* Action item:
Reproduce exactly the lines of the material beneath, from the line that contains "PBool (b : bool)" to the line that contains "(** ** The entity *)", both included, and no other lines.

* Entries provided:
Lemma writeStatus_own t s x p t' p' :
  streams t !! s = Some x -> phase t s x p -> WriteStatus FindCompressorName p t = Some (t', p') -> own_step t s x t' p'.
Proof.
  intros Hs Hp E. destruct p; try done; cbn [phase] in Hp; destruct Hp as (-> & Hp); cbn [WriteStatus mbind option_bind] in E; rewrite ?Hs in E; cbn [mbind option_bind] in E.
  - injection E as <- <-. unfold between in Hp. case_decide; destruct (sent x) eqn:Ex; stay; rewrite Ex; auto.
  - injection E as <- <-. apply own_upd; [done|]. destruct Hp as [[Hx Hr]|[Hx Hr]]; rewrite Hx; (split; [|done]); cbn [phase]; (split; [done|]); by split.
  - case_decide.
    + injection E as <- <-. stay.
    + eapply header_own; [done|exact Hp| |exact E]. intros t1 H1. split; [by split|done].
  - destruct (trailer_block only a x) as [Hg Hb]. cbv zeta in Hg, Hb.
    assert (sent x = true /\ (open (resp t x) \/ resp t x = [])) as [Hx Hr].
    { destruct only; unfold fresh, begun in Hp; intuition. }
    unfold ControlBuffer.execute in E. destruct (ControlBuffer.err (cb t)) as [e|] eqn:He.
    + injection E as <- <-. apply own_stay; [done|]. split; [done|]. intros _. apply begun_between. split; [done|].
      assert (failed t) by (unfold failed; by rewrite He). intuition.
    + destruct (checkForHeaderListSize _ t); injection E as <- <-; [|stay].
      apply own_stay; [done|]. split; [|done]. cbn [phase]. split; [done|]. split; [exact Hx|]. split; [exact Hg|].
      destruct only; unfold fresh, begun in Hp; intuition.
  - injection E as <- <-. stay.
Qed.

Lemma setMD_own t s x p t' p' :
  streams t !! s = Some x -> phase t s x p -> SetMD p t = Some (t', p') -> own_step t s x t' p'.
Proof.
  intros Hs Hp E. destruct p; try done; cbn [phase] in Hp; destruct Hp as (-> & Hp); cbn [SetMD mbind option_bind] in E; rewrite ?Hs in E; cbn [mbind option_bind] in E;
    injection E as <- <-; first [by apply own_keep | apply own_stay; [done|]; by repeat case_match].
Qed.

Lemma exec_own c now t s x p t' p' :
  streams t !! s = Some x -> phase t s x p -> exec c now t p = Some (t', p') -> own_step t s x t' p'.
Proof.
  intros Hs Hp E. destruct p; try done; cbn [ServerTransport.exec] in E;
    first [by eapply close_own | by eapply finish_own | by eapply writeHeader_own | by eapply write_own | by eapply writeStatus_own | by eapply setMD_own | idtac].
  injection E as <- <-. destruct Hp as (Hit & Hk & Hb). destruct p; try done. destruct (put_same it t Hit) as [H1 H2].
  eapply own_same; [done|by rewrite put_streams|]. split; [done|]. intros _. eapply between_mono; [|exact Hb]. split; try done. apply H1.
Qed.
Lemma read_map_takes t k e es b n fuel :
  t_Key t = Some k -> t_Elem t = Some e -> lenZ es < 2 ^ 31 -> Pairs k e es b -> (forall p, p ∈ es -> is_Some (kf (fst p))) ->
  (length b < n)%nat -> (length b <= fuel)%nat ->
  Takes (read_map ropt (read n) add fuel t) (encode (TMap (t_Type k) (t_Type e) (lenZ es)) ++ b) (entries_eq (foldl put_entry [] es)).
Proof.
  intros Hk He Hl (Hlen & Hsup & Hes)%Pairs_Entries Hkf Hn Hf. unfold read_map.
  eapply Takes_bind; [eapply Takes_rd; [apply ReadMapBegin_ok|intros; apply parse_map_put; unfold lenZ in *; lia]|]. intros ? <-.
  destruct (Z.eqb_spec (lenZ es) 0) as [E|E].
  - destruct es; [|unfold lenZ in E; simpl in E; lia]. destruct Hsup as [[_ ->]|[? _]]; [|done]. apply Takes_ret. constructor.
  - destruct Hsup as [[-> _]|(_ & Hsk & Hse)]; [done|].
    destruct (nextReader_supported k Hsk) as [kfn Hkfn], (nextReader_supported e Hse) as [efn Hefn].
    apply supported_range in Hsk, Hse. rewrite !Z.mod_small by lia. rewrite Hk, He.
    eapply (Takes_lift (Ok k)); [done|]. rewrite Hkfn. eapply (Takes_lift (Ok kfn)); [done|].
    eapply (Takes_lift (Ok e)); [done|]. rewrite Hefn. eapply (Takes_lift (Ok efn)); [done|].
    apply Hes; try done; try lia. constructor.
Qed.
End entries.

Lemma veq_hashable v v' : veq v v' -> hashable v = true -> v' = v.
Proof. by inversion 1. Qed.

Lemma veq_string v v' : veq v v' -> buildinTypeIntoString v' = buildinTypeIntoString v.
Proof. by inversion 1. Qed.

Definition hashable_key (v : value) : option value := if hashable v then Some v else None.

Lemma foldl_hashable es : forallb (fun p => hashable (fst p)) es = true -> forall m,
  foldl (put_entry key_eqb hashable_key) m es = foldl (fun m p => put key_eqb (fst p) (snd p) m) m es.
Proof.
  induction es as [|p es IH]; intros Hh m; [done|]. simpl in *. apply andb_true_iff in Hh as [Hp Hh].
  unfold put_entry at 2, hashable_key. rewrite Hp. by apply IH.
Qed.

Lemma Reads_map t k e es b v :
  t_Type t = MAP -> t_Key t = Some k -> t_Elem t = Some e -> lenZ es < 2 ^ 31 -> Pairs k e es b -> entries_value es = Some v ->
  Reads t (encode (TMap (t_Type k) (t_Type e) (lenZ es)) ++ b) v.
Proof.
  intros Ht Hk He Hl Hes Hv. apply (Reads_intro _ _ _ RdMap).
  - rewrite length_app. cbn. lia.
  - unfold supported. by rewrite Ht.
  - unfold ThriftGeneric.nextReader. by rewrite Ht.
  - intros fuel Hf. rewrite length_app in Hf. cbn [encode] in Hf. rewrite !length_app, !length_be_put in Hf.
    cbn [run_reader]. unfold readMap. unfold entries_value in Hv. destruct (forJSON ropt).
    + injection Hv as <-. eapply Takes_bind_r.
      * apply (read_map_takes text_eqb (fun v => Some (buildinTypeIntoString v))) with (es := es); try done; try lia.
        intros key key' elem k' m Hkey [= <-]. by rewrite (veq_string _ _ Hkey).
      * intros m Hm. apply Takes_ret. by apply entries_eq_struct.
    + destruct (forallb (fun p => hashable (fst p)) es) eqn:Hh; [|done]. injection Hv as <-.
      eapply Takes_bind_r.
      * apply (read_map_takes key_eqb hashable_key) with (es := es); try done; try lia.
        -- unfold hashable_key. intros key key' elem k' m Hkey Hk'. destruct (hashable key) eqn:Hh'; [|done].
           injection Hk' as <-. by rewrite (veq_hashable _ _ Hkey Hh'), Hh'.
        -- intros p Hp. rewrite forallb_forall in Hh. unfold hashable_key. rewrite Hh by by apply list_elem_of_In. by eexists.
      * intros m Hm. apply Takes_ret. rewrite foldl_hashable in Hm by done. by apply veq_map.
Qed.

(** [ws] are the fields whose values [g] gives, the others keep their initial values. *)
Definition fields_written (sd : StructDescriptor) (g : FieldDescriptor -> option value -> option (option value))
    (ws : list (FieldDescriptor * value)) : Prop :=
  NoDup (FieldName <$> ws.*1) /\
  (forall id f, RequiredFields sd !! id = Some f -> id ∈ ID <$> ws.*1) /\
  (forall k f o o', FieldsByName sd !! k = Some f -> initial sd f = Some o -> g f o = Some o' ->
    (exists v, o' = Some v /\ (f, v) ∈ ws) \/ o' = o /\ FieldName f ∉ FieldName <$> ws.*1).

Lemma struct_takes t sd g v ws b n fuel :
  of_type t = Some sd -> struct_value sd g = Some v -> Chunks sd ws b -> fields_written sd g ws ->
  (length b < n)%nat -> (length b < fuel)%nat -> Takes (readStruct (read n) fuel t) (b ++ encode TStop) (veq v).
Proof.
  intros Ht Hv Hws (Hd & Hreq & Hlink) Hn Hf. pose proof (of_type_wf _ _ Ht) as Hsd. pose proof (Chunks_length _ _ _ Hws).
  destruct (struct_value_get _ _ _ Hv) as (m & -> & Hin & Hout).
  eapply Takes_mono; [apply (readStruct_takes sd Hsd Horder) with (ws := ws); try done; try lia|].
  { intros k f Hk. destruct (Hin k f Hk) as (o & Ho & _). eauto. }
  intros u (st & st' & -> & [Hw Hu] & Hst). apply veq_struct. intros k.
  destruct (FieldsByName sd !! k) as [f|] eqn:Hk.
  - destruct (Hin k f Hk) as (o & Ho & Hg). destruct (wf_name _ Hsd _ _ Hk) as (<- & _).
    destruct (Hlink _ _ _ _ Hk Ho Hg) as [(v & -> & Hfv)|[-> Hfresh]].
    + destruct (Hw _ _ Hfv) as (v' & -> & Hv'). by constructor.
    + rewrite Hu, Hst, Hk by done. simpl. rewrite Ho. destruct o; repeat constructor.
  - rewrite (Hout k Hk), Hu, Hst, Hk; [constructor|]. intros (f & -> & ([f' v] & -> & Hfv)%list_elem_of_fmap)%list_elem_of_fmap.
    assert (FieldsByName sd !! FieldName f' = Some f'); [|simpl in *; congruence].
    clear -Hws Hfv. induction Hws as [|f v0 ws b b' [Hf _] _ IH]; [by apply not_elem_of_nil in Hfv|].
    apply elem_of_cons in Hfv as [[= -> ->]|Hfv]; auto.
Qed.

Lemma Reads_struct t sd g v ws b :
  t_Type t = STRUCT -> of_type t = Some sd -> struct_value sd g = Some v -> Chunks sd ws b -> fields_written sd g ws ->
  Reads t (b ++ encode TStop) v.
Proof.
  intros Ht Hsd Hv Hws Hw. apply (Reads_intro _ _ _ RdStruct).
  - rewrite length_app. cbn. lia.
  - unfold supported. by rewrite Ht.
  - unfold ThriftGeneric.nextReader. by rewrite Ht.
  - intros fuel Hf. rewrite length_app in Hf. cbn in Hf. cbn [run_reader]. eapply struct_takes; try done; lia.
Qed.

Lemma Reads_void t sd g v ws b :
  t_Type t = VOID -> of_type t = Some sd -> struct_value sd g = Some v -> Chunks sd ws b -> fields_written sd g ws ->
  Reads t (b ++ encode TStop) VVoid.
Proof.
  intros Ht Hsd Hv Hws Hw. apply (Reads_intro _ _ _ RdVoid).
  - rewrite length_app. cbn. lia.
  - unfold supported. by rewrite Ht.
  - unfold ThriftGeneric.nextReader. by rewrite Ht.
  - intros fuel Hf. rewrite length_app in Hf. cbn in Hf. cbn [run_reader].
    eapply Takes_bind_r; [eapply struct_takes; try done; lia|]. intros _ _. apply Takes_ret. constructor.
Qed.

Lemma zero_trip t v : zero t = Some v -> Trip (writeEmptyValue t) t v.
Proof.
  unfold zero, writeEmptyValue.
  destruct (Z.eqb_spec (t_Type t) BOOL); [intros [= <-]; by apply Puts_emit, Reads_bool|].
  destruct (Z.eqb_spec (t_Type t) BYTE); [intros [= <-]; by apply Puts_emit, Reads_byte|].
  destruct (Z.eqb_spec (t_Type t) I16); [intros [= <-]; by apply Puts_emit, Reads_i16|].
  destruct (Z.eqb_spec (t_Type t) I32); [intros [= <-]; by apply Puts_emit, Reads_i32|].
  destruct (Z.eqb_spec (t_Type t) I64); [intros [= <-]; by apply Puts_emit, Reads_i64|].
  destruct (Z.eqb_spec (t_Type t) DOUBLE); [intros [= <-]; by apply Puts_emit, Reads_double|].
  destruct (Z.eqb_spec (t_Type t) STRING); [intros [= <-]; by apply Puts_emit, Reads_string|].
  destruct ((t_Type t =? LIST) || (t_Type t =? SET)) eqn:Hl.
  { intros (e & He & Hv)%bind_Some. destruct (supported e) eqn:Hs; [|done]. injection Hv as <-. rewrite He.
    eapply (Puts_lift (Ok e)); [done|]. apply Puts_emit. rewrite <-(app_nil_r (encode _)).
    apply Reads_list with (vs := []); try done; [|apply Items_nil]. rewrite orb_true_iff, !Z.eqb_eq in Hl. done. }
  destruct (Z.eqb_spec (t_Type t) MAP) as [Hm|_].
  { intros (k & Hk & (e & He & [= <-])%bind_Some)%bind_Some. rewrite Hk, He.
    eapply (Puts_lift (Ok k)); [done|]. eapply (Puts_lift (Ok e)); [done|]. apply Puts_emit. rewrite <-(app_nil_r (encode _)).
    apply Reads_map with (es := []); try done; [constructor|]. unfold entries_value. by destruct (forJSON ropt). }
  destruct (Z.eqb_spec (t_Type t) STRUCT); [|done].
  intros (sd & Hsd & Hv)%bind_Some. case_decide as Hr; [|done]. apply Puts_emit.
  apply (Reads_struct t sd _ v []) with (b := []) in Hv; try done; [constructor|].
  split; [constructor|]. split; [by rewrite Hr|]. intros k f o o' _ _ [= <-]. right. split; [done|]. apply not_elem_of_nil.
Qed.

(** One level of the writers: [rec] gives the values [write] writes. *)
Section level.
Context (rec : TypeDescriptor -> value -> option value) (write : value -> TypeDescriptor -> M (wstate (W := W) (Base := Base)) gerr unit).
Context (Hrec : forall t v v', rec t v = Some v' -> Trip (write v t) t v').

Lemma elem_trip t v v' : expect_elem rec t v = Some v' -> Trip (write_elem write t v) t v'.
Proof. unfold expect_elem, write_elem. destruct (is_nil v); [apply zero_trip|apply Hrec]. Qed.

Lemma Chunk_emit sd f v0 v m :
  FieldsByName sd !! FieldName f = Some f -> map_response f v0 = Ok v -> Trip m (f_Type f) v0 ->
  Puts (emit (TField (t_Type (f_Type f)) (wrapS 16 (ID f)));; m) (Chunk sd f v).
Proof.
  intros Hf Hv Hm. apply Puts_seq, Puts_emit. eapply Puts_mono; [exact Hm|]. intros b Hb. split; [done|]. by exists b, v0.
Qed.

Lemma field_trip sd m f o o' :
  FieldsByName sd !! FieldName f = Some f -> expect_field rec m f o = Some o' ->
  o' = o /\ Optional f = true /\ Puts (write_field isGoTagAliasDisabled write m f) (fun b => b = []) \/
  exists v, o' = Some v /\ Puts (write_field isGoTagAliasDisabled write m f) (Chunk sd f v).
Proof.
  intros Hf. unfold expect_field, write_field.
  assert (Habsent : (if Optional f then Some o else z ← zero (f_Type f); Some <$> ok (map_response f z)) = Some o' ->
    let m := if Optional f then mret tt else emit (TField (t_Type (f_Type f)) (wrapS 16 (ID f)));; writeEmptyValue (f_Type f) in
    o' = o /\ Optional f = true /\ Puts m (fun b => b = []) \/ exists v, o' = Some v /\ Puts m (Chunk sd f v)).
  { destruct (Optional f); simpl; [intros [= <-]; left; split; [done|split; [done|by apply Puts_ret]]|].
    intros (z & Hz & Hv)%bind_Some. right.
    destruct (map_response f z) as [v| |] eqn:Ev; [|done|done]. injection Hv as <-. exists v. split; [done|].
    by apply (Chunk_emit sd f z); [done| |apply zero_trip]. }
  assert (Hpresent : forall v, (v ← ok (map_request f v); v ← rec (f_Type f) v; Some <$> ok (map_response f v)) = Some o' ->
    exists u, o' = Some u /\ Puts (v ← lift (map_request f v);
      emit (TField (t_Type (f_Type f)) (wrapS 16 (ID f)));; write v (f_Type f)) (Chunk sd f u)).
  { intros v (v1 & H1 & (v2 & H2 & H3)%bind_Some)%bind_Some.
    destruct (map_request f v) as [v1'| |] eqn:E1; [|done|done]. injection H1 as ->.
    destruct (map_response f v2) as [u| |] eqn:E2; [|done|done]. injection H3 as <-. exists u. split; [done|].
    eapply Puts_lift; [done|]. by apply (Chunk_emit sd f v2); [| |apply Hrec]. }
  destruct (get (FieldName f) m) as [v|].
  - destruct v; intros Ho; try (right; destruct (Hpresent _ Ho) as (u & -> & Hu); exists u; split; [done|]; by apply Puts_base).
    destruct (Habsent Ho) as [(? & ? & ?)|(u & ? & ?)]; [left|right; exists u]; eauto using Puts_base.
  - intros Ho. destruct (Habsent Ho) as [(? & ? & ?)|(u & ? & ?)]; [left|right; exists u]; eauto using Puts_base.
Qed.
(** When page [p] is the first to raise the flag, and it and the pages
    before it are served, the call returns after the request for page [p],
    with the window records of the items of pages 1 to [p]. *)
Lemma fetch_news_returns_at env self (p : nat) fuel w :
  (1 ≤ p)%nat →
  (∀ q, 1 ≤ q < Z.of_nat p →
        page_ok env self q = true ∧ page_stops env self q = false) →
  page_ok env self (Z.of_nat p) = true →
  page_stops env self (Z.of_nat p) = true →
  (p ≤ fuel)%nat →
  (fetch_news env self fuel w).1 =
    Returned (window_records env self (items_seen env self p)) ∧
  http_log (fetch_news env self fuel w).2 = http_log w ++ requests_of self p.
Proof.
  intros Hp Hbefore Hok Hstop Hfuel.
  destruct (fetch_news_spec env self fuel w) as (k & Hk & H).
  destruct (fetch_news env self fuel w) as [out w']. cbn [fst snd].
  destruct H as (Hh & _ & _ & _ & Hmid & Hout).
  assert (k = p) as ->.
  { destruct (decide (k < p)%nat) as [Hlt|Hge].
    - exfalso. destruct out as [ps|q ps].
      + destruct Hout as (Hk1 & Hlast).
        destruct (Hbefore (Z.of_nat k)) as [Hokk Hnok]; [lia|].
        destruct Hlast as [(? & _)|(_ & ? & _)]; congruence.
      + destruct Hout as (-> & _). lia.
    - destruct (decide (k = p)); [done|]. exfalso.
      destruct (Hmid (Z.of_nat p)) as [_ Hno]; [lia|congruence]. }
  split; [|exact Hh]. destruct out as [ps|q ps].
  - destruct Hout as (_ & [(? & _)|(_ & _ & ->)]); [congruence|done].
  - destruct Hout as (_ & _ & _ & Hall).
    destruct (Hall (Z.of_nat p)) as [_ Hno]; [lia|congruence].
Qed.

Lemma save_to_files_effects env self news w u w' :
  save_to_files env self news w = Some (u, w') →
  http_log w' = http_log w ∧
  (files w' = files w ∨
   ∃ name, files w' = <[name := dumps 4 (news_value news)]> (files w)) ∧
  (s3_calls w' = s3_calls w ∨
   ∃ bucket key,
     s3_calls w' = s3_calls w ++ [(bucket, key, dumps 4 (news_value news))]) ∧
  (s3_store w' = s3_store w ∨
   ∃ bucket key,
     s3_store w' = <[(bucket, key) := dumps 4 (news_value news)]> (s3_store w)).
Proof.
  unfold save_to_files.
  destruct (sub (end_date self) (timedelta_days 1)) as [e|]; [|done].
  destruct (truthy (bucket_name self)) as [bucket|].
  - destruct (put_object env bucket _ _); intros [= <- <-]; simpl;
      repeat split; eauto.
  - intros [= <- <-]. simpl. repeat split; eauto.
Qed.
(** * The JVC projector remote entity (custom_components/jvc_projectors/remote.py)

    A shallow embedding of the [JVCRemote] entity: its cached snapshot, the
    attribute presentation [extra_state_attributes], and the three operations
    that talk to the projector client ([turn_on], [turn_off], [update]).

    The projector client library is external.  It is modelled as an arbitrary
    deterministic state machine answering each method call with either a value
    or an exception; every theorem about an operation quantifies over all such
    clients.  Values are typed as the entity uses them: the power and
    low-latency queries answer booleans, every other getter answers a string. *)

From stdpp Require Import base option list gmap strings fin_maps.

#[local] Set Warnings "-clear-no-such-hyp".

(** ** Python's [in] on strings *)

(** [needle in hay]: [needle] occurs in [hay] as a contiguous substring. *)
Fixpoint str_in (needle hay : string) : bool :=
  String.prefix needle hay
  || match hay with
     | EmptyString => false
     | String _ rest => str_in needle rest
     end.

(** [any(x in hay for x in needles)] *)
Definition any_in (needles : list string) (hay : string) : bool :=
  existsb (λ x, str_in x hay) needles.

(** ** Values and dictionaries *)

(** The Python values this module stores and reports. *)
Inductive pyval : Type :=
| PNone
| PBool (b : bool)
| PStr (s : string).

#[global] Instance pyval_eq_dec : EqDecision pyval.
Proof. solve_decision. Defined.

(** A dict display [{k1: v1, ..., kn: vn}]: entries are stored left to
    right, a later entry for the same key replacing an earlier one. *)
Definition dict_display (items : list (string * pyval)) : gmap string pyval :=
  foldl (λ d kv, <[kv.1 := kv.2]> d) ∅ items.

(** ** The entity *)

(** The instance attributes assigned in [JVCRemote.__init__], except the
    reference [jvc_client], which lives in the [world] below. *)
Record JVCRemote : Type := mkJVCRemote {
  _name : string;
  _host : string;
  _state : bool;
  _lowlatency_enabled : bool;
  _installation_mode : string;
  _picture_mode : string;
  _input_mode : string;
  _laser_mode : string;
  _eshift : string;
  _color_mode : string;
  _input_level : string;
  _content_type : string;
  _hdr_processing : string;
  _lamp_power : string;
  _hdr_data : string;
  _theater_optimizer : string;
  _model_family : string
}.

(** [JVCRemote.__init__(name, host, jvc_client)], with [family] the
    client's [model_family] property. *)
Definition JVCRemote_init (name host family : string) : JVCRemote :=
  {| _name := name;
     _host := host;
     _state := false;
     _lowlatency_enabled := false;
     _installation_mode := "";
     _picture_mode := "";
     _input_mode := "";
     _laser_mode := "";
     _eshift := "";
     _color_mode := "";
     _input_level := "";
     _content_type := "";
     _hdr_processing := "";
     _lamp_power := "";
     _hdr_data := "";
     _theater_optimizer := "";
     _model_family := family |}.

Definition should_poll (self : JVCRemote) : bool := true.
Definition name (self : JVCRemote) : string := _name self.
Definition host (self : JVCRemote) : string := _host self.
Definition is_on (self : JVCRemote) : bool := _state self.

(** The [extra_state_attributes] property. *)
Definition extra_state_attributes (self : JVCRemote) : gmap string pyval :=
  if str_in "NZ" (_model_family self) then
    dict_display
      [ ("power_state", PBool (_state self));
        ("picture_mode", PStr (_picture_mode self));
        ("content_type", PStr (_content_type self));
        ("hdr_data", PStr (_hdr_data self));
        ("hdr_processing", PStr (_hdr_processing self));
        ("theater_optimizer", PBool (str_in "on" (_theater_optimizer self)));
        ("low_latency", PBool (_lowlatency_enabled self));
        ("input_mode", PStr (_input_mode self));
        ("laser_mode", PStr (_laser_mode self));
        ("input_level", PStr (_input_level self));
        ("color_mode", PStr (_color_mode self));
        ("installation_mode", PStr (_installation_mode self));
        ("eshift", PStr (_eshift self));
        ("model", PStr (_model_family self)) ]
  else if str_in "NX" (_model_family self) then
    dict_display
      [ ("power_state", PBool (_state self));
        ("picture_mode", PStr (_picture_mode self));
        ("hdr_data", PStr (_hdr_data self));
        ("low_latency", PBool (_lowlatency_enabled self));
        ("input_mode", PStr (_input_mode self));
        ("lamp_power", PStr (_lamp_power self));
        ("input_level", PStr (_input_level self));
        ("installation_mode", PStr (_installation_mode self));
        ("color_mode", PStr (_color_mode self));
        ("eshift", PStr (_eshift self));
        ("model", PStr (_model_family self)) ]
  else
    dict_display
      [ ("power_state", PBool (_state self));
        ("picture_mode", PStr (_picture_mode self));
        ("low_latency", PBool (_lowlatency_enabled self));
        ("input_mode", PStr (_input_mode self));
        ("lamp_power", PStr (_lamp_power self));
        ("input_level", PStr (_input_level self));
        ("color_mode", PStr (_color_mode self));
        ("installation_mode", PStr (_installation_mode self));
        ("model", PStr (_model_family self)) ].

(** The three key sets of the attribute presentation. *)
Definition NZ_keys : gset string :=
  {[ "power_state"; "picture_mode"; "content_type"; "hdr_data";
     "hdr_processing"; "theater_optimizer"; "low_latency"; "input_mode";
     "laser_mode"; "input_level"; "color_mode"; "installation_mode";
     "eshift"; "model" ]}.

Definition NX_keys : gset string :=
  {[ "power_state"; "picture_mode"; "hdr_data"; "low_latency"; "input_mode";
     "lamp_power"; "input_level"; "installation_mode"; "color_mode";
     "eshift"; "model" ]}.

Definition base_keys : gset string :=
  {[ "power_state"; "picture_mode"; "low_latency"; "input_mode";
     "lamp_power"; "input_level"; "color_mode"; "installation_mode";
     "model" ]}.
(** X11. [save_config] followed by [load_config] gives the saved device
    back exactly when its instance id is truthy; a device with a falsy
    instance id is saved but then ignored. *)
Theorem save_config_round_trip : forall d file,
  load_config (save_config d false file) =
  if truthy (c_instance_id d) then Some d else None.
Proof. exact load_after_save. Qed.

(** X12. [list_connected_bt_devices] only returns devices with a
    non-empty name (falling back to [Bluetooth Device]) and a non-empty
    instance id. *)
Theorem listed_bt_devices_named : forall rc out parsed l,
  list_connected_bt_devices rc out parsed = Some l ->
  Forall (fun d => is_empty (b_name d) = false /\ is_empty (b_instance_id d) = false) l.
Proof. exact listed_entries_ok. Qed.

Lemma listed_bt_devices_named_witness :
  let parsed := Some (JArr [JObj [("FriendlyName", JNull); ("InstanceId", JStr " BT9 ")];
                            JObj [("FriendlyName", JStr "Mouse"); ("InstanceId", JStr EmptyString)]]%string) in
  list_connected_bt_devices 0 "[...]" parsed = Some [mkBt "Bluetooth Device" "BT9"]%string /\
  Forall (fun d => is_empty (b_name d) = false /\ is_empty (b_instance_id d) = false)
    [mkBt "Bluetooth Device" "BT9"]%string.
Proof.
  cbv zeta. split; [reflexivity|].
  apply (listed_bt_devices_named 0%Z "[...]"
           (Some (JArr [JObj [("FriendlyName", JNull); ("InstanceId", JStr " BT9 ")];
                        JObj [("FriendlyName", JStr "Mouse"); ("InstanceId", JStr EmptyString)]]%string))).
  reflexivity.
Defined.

* Result of the exercise:
| PBool (b : bool)
| PStr (s : string).

#[global] Instance pyval_eq_dec : EqDecision pyval.
Proof. solve_decision. Defined.

(** A dict display [{k1: v1, ..., kn: vn}]: entries are stored left to
    right, a later entry for the same key replacing an earlier one. *)
Definition dict_display (items : list (string * pyval)) : gmap string pyval :=
  foldl (λ d kv, <[kv.1 := kv.2]> d) ∅ items.

(** ** The entity *)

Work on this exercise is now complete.